Lemma eval_model_metrics_witness :
  let batch :=
    mkBatch (inputs example_batch) (Tensor [2]%nat [0; 1]%Z)
            (Some (Tensor [2]%nat [true; false])) in
  ∃ metrics,
    _eval_model (ops := rational_ops) example_model batch
      = (eval example_model, Ok metrics) ∧
    accuracy metrics = 1 ∧
    loss metrics = Q2Qc (9 # 10).
Proof.
  cbv zeta.
  edestruct (eval_model_metrics (ops := rational_ops) example_model
               (mkBatch (inputs example_batch) (Tensor [2]%nat [0; 1]%Z)
                  (Some (Tensor [2]%nat [true; false]))))
    as (predicted & Hmax & _ & Hrun & _).
  - vm_compute. reflexivity.
  - repeat constructor; discriminate.
  - reflexivity.
  - intros w [= <-]. reflexivity.
  - vm_compute in Hmax. injection Hmax as <-.
    eexists. split; [exact Hrun|].
    split; apply Qc_is_canon; vm_compute; reflexivity.
Defined.

(** * Further properties *)

(** ** The forward pass *)

Section forward_shape.
Context {ops : TorchOps}.

Lemma length_chunks {A} (k n : nat) (l : list A) : length (chunks k n l) = n.
Proof. unfold chunks. by rewrite length_fmap, length_seq. Qed.

Lemma Forall_length_chunks {A} (k n : nat) (l : list A) :
  length l = (n * k)%nat → Forall (λ row, length row = k) (chunks k n l).
Proof.
  intros Hl. unfold chunks. apply Forall_fmap, Forall_forall.
  intros i Hi%elem_of_seq. cbn. apply length_chunk. nia.
Qed.

Lemma apply_linear_ok (W : list (list Qc)) (bias : option (list Qc))
    (xs : list (list Qc)) (d : nat) :
  Forall (λ w, length w = d) W → Forall (λ x, length x = d) xs →
  apply_module (Linear W bias) xs = Ok (linear_row W bias <$> xs).
Proof.
  intros HW Hxs. cbn. rewrite decide_True; [done|].
  eapply Forall_impl; [exact Hxs|]. intros x Hx. cbn.
  eapply Forall_impl; [exact HW|]. intros w Hw. cbn. congruence.
Qed.

Lemma length_linear_row (W : list (list Qc)) (b x : list Qc) :
  length b = length W → length (linear_row W (Some b) x) = length W.
Proof. intros Hb. cbn. rewrite length_zip_with. lia. Qed.

(** The scores of a module of [d] inputs, [h] hidden units and [c] classes
    (784, 128 and 10 in the source) for a batch of [b > 0] examples of [d]
    values each: one row of [c] scores per example. *)
Theorem forward_output_shape (w1 : list (list Qc)) (b1 : list Qc)
    (w2 : list (list Qc)) (b2 : list Qc) (d h c : nat)
    (x : tensor Qc) (b : nat) (rest : list nat) :
  Forall (λ w, length w = d) w1 → length w1 = h → length b1 = h →
  Forall (λ w, length w = h) w2 → length w2 = c → length b2 = c →
  shape x = b :: rest → (0 < b)%nat → numel rest = d → wf x →
  ∃ logits,
    forward (Model_init w1 b1 w2 b2) x = Ok logits ∧
    length logits = b ∧
    Forall (λ row, length row = c) logits.
Proof.
  intros Hw1 Hh Hb1 Hw2 Hc Hb2 Hs Hb Hd Hwf.
  unfold wf in Hwf. rewrite Hs in Hwf. cbn [numel foldr] in Hwf.
  fold (numel rest) in Hwf. rewrite Hd in Hwf.
  set (rows := chunks d b (data x)).
  assert (Hrows : Forall (λ row, length row = d) rows)
    by by apply Forall_length_chunks.
  set (hidden := linear_row w1 (Some b1) <$> rows).
  assert (Hhidden : Forall (λ row, length row = h) hidden).
  { apply Forall_fmap, Forall_forall. intros row _. cbn -[linear_row].
    rewrite length_linear_row; congruence. }
  set (act := (λ row : list Qc, sigmoid <$> row) <$> hidden).
  assert (Hact : Forall (λ row, length row = h) act).
  { apply Forall_fmap. eapply Forall_impl; [exact Hhidden|].
    intros row Hrow. cbn. by rewrite length_fmap. }
  exists (linear_row w2 (Some b2) <$> act). split; [|split].
  - unfold forward, view_rows. rewrite Hs, decide_False by lia.
    rewrite Hd. fold rows. cbn -[apply_module].
    rewrite (apply_linear_ok w1 _ rows d) by done.
    cbn -[apply_module linear_row]. fold hidden.
    change (apply_module Sigmoid hidden) with (Ok act).
    cbn -[apply_module linear_row].
    rewrite (apply_linear_ok w2 _ act h) by done. done.
  - subst act hidden rows. by rewrite !length_fmap, length_chunks.
  - apply Forall_fmap, Forall_forall. intros row _. cbn -[linear_row].
    rewrite length_linear_row; congruence.
Qed.

End forward_shape.

Section forward_errors.
Context {ops : TorchOps}.

(** What [forward] refuses: a tensor without axes has no [size()[0]]
    (IndexError); a batch of no examples leaves the size of the [-1] axis
    undetermined (RuntimeError); and examples whose number of values is not
    the number of inputs of the first layer do not fit it (RuntimeError). *)
Theorem forward_rejects (w1 : list (list Qc)) (b1 : list Qc)
    (w2 : list (list Qc)) (b2 : list Qc) (x : tensor Qc) :
  let m := Model_init w1 b1 w2 b2 in
  (shape x = [] → forward m x = Err IndexError) ∧
  (∀ rest, shape x = 0%nat :: rest → forward m x = Err RuntimeError) ∧
  (∀ b rest d,
     shape x = b :: rest → (0 < b)%nat → wf x →
     w1 ≠ [] → Forall (λ w, length w = d) w1 → numel rest ≠ d →
     forward m x = Err RuntimeError).
Proof.
  intros m. split_and!.
  - intros Hs. unfold forward, view_rows. by rewrite Hs.
  - intros rest Hs. unfold forward, view_rows. by rewrite Hs.
  - intros b rest d Hs Hb Hwf Hw1 Hd Hne.
    unfold wf in Hwf. rewrite Hs in Hwf. cbn [numel foldr] in Hwf.
    fold (numel rest) in Hwf.
    unfold forward, view_rows. rewrite Hs, decide_False by lia.
    cbn -[chunks]. rewrite decide_False; [done|].
    intros Hall.
    destruct b as [|b]; [lia|]. destruct w1 as [|w w1]; [done|].
    pose proof (Forall_length_chunks (numel rest) (S b) (data x) Hwf) as Hrows.
    unfold chunks in Hall, Hrows. cbn [seq fmap list_fmap] in Hall, Hrows.
    apply Forall_cons_1 in Hall as [Hall _].
    apply Forall_cons_1 in Hall as [Hall _].
    apply Forall_cons_1 in Hrows as [Hrows _].
    apply Forall_cons_1 in Hd as [Hd _].
    congruence.
Qed.

Lemma net_model_after params calls :
  net (model_after params calls) = net params.
Proof.
  unfold model_after. revert params.
  induction calls as [|[b mode] calls IH]; intros params; [done|].
  cbn [foldl]. rewrite IH. unfold model_fn. cbn. by case_decide.
Qed.

Lemma forward_net m m' x : net m = net m' → forward m x = forward m' x.
Proof. unfold forward. by intros ->. Qed.

(** [model_fn] never touches the parameters: after any series of calls, in
    whatever modes, the sub-modules are those it started with, and a further
    call in either mode gives the scores that the forward pass of the
    original module gives for the batch (or fails as it does). *)
Theorem model_fn_keeps_parameters params calls batch mode g :
  let m := model_after params calls in
  net (model_fn m batch mode g).1 = net params ∧
  logits_batch <$> (model_fn m batch mode g).2
    = forward params (inputs batch).
Proof.
  intros m. pose proof (net_model_after params calls) as Hnet. fold m in Hnet.
  split.
  - unfold model_fn. cbn. by case_decide.
  - unfold model_fn. cbn.
    rewrite (forward_net _ params) by (by case_decide).
    by destruct (forward params (inputs batch)).
Qed.

End forward_errors.

Lemma forward_rejects_witness :
  forward (ops := rational_ops) example_model
    (Tensor [2; 3]%nat [1; 2; 0; 2; 1; 0]) = Err RuntimeError.
Proof.
  refine (proj2 (proj2 (forward_rejects (ops := rational_ops)
    [[1; 0]; [0; 1]] [0; 0] [[1; 0]; [0; 1]] [0; 0]
    (Tensor [2; 3]%nat [1; 2; 0; 2; 1; 0]))) 2%nat [3%nat] 2%nat _ _ _ _ _ _).
  - reflexivity.
  - lia.
  - reflexivity.
  - discriminate.
  - repeat constructor.
  - cbn. lia.
Defined.

Lemma forward_output_shape_witness :
  ∃ logits,
    forward (ops := rational_ops) example_model (inputs example_batch)
      = Ok logits ∧
    length logits = 2%nat ∧
    Forall (λ row, length row = 2%nat) logits.
Proof.
  refine (forward_output_shape (ops := rational_ops)
    [[1; 0]; [0; 1]] [0; 0] [[1; 0]; [0; 1]] [0; 0] 2 2 2
    (inputs example_batch) 2 [1; 1; 2]%nat _ _ _ _ _ _ _ _ _ _);
    try reflexivity; try (repeat constructor); lia.
Defined.


(** ** More on [loss_fn] *)

Section loss_edges.
Context {ops : TorchOps}.
Lemma undo_times_same_battle self group_id requester cs :
  forall s s2,
    is_Some (_group_data s !! group_id) ->
    all_return self group_id cs s = true ->
    same_battle group_id (run_calls self cs s) s2 ->
    authority_of self requester s2 < 100 ->
    exists s',
      undo_times self group_id requester (length cs) s2 = (inr tt, s')
      /\ same_battle group_id s s'.
Proof.
  induction cs as [| c cs IH] using rev_ind; intros s s2 Hg Hall Hsame Hlevel.
  - exists s2. split; [reflexivity | exact Hsame].
  - rewrite length_app, Nat.add_1_r. cbn [length undo_times].
    destruct (all_return_snoc self group_id cs c s Hall)
      as (Hall' & Hgroup & status & Hcall).
    destruct (run_calls_group_stays self group_id cs s Hg) as [g1 Hg1].
    rewrite <- Hgroup in Hg1.
    destruct (call_result_record self c _ g1 status _ Hg1 Hcall)
      as (r & Hledger & Hr & Hpos & _).
    rewrite Hgroup in Hr, Hg1.
    destruct Hsame as (Hsame & ga & gb & Hga & Hgb & Hab).
    rewrite Hledger in Hsame.
    destruct (undo_last_record self s2 group_id gb requester
                (challenges (run_calls self cs s)) r Hgb (eq_sym Hsame)
                Hr Hlevel) as (st & s3 & Hundo & Hledger3 & Hg3).
    unfold bind. rewrite Hundo.
    apply (IH s s3 Hg Hall').
    + split; [symmetry; exact Hledger3 |].
      exists g1, (undo_group r gb). split; [exact Hg1 |].
      split; [exact Hg3 |]. rewrite <- Hpos. reflexivity.
    + pose proof (undo_authority self s2 group_id requester requester) as Ha.
      rewrite Hundo in Ha. cbn [snd] in Ha. rewrite Ha. exact Hlevel.
Qed.

(** X23.  Undo goes back as far as the ledger does: after any sequence of
    [damage] and [defeat] calls on an initialized group that all returned,
    as many [undo] calls by a requester whose privilege level is below 100
    all return, and leave the group at the cycle, boss and health it had
    before the first report, with the ledger it had then. *)
Theorem undo_all_reports self s group_id group cs requester :
  _group_data s !! group_id = Some group ->
  all_return self group_id cs s = true ->
  authority_of self requester (run_calls self cs s) < 100 ->
  exists s' group',
    undo_times self group_id requester (length cs) (run_calls self cs s)
    = (inr tt, s')
    /\ _group_data s' !! group_id = Some group'
    /\ position group' = position group
    /\ challenges s' = challenges s.
Proof.
  intros Hg Hall Hlevel.
  destruct (run_calls_group_stays self group_id cs s) as [g1 Hg1]; [eauto |].
  destruct (undo_times_same_battle self group_id requester cs s
              (run_calls self cs s)) as (s' & Hrun & Hsame);
    [eauto | exact Hall | | exact Hlevel |].
  - split; [reflexivity |]. exists g1, g1. repeat split; assumption.
  - destruct Hsame as (Hledger & ga & gb & Hga & Hgb & Hab).
    rewrite Hg in Hga. injection Hga as <-.
    exists s', gb. split; [exact Hrun |]. split; [exact Hgb |].
    split; [symmetry; exact Hab | symmetry; exact Hledger].
Qed.

Lemma undo_all_reports_witness :
  _group_data subscribed_store !! 1 = Some demo_group
  /\ all_return demo_self 1 three_reports subscribed_store = true
  /\ authority_of demo_self 4 (run_calls demo_self three_reports
                                         subscribed_store) < 100
  /\ exists s' group',
       undo_times demo_self 1 4 3
         (run_calls demo_self three_reports subscribed_store) = (inr tt, s')
       /\ _group_data s' !! 1 = Some group'
       /\ position group' = (1, 1, 100)
       /\ challenges s' = challenges subscribed_store.
Proof.
  split; [reflexivity |]. split; [vm_compute; reflexivity |].
  split; [vm_compute; reflexivity |].
  apply (undo_all_reports demo_self subscribed_store 1 demo_group
           three_reports 4);
    [reflexivity | vm_compute; reflexivity | vm_compute; reflexivity].
Defined.

(** ** The cache of [async_cached_func] *)

(** X24.  A cached key is served from the cache: the wrapper returns the
    stored value without awaiting the function and leaves the cache alone.
    A key that is not cached, or any key with [nocache], is computed when
    the cache has room: the function is awaited once, its value is returned
    and stored, and from then on a plain call returns that value, whatever
    the function would return by then; when the function raises, the
    exception is passed on and nothing is stored. *)
Theorem wrapper_memoises {K V E : Type} `{Countable K} (maxsize : Z)
    (fn : K -> E + V) (key : K) (nocache : bool) (st : web_util.state K V) :
  (forall v,
     web_util.cache st !! key = Some v ->
     web_util.wrapper maxsize fn key false st = (web_util.Returned v, st))
  /\ (Z.of_nat (size (web_util.cache st)) < maxsize ->
      nocache = true \/ web_util.cache st !! key = None ->
      (forall v,
         fn key = inr v ->
         exists st',
           web_util.wrapper maxsize fn key nocache st
           = (web_util.Returned v, st')
           /\ web_util.awaited st' = web_util.awaited st ++ [key]
           /\ web_util.cache st' !! key = Some v
           /\ (forall other, other <> key ->
                 web_util.cache st' !! other = web_util.cache st !! other)
           /\ forall fn' : K -> E + V,
                web_util.wrapper maxsize fn' key false st'
                = (web_util.Returned v, st'))
      /\ (forall e,
            fn key = inl e ->
            exists st',
              web_util.wrapper maxsize fn key nocache st
              = (web_util.Raised e, st')
              /\ web_util.cache st' = web_util.cache st)).
Proof.
  split.
  - intros v Hv. unfold web_util.wrapper. rewrite Hv. reflexivity.
  - intros Hroom Hmiss.
    assert (Hrun : web_util.wrapper maxsize fn key nocache st
                   = web_util.refresh maxsize fn key st).
    { unfold web_util.wrapper. destruct Hmiss as [-> | ->]; [| reflexivity].
      destruct (web_util.cache st !! key); reflexivity. }
    rewrite Hrun. unfold web_util.refresh.
    destruct (Z.geb_spec (Z.of_nat (size (web_util.cache st))) maxsize);
      [lia |].
    split.
    + intros v ->. eexists. split; [reflexivity |].
      cbn [web_util.cache web_util.awaited].
      split; [reflexivity |]. split; [apply lookup_insert_eq |].
      split; [intros other Hother; apply lookup_insert_ne; congruence |].
      intros fn'. unfold web_util.wrapper. cbn [web_util.cache].
      rewrite lookup_insert_eq. reflexivity.
    + intros e ->. eexists. split; reflexivity.
Qed.


Lemma wrapper_memoises_witness :
  exists st',
    web_util.wrapper (E := unit) 2 (fun k => inr (10 * k)) 1 false
      (web_util.mk_state ∅ [])
    = (web_util.Returned 10, st')
    /\ web_util.wrapper (E := unit) 2 (fun _ => inr 0) 1 false st'
       = (web_util.Returned 10, st').
Proof.
  destruct (wrapper_memoises (E := unit) 2 (fun k => inr (10 * k)) 1 false
              (web_util.mk_state ∅ [])) as [_ Hmiss].
  destruct Hmiss as [Hstore _]; [vm_compute; reflexivity | right; reflexivity |].
  destruct (Hstore 10 eq_refl) as (st' & Hrun & _ & _ & _ & Hagain).
  exists st'. split; [exact Hrun | apply Hagain].
Defined.


(** ** The list of subscriptions *)



(** ** Membership *)

Lemma Clan_member_get_or_create_in group_id qqid table m :
  In m (Clan_member_get_or_create group_id qqid table)
  <-> In m table \/ m = Clan_member.mk group_id qqid.
Proof.
  unfold Clan_member_get_or_create.
  destruct (existsb _ table) eqn:Hex.
  - split; [auto |]. intros [Hin | ->]; [exact Hin |].
    apply existsb_exists in Hex as ([g q] & Hin & Hsame). cbn in Hsame.
    apply andb_prop in Hsame as [Hg Hq]. apply Z.eqb_eq in Hg, Hq.
    subst. exact Hin.
  - rewrite in_app_iff. cbn [In]. split.
    + intros [Hin | [<- | []]]; auto.
    + intros [Hin | ->]; auto.
Qed.

(** X27.  [bind_group] needs no initialized group.  Afterwards the member
    has a user row bound to the group, with the privilege level it had (the
    default one for a new user), and a membership row for the group; the
    rows of other users and all other memberships are as before; and binding
    again changes nothing, so no membership is stored twice. *)
Theorem bind_group_binds self group_id qqid
    (tables : gmap Z User.t * list Clan_member.t) :
  fst (bind_group self group_id qqid tables) !! qqid
  = Some (User.mk
            (match fst tables !! qqid with
             | Some u => User.authority_group u
             | None => new_user_authority self
             end) (Some group_id))
  /\ (forall other, other <> qqid ->
        fst (bind_group self group_id qqid tables) !! other
        = fst tables !! other)
  /\ (forall m,
        In m (snd (bind_group self group_id qqid tables))
        <-> In m (snd tables) \/ m = Clan_member.mk group_id qqid)
  /\ (List.NoDup (snd tables) ->
      List.NoDup (snd (bind_group self group_id qqid tables)))
  /\ bind_group self group_id qqid (bind_group self group_id qqid tables)
     = bind_group self group_id qqid tables.
Proof.
  unfold bind_group. cbn [fst snd].
  split; [rewrite lookup_insert_eq; destruct (fst tables !! qqid); reflexivity |].
  split; [intros other Hother; apply lookup_insert_ne; congruence |].
  split; [intros m; apply Clan_member_get_or_create_in |].
  split.
  - intros Hnd. unfold Clan_member_get_or_create.
    destruct (existsb _ (snd tables)) eqn:Hex; [exact Hnd |].
    apply List.NoDup_app; [exact Hnd | repeat constructor; intros [] |].
    intros m Hm [<- | []].
    assert (existsb (fun m => (Clan_member.group_id m =? group_id)
                              && (Clan_member.qqid m =? qqid)) (snd tables)
            = true); [| congruence].
    apply existsb_exists. eexists. split; [exact Hm |].
    cbn. rewrite !Z.eqb_refl. reflexivity.
  - rewrite lookup_insert_eq, insert_insert_eq. cbn [User.authority_group].
    f_equal.
    unfold Clan_member_get_or_create at 1.
    assert (Hin : existsb (fun m => (Clan_member.group_id m =? group_id)
                                    && (Clan_member.qqid m =? qqid))
                    (Clan_member_get_or_create group_id qqid (snd tables))
                  = true).
    { apply existsb_exists. exists (Clan_member.mk group_id qqid).
      split; [apply Clan_member_get_or_create_in; right; reflexivity |].
      cbn. rewrite !Z.eqb_refl. reflexivity. }
    rewrite Hin. reflexivity.
Qed.

(** X28.  [drop_member] does not look at its group: it deletes the
    memberships of the listed members in every group and returns how many
    rows it deleted.  A membership is left exactly when its member is not
    listed, and dropping the same members again deletes nothing. *)
Theorem drop_member_all_groups group_id member_list
    (table : list Clan_member.t) :
  (forall m,
     In m (snd (drop_member group_id member_list table))
     <-> In m table /\ ~ In (Clan_member.qqid m) member_list)
  /\ fst (drop_member group_id member_list table)
     + Z.of_nat (length (snd (drop_member group_id member_list table)))
     = Z.of_nat (length table)
  /\ (forall other,
        drop_member other member_list table
        = drop_member group_id member_list table)
  /\ drop_member group_id member_list
       (snd (drop_member group_id member_list table))
     = (0, snd (drop_member group_id member_list table)).
Proof.
  unfold drop_member. cbn [fst snd].
  split; [| split; [| split; [reflexivity |]]].
  - intros m. rewrite filter_In, negb_true_iff, <- not_true_iff_false,
      existsb_exists.
    split; intros [Hin Hno]; (split; [exact Hin |]).
    + intros Hlisted. apply Hno. exists (Clan_member.qqid m).
      split; [exact Hlisted | apply Z.eqb_refl].
    + intros (q & Hq & Heq). apply Z.eqb_eq in Heq as <-. exact (Hno Hq).
  - pose proof (filter_partition_length
                  (fun m => existsb (fun q => Clan_member.qqid m =? q)
                                    member_list) table).
    lia.
  - rewrite filter_filter_negb, filter_negb_idem. reflexivity.
Qed.

Lemma drop_member_all_groups_witness :
  drop_member 1 [7] demo_members = (2, [Clan_member.mk 1 8])
  /\ forall m,
       In m (snd (drop_member 1 [7] demo_members))
       <-> In m demo_members /\ ~ In (Clan_member.qqid m) [7].
Proof.
  split; [reflexivity |].
  apply (drop_member_all_groups 1 [7] demo_members).
Defined.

● Exercise aim
The output should be exactly the lines above from the line containing "<-> In m table \/" to the line containing "- intros Hnd.", inclusive, with no other lines.

● Response to this exercise
  <-> In m table \/ m = Clan_member.mk group_id qqid.
Proof.
  unfold Clan_member_get_or_create.
  destruct (existsb _ table) eqn:Hex.
  - split; [auto |]. intros [Hin | ->]; [exact Hin |].
    apply existsb_exists in Hex as ([g q] & Hin & Hsame). cbn in Hsame.
    apply andb_prop in Hsame as [Hg Hq]. apply Z.eqb_eq in Hg, Hq.
    subst. exact Hin.
  - rewrite in_app_iff. cbn [In]. split.
    + intros [Hin | [<- | []]]; auto.
    + intros [Hin | ->]; auto.
Qed.

(** X27.  [bind_group] needs no initialized group.  Afterwards the member
    has a user row bound to the group, with the privilege level it had (the
    default one for a new user), and a membership row for the group; the
    rows of other users and all other memberships are as before; and binding
    again changes nothing, so no membership is stored twice. *)
Theorem bind_group_binds self group_id qqid
    (tables : gmap Z User.t * list Clan_member.t) :
  fst (bind_group self group_id qqid tables) !! qqid
  = Some (User.mk
            (match fst tables !! qqid with
             | Some u => User.authority_group u
             | None => new_user_authority self
             end) (Some group_id))
  /\ (forall other, other <> qqid ->
        fst (bind_group self group_id qqid tables) !! other
        = fst tables !! other)
  /\ (forall m,
        In m (snd (bind_group self group_id qqid tables))
        <-> In m (snd tables) \/ m = Clan_member.mk group_id qqid)
  /\ (List.NoDup (snd tables) ->
      List.NoDup (snd (bind_group self group_id qqid tables)))
  /\ bind_group self group_id qqid (bind_group self group_id qqid tables)
     = bind_group self group_id qqid tables.
Proof.
  unfold bind_group. cbn [fst snd].
  split; [rewrite lookup_insert_eq; destruct (fst tables !! qqid); reflexivity |].
  split; [intros other Hother; apply lookup_insert_ne; congruence |].
  split; [intros m; apply Clan_member_get_or_create_in |].
  split.
  - intros Hnd. unfold Clan_member_get_or_create.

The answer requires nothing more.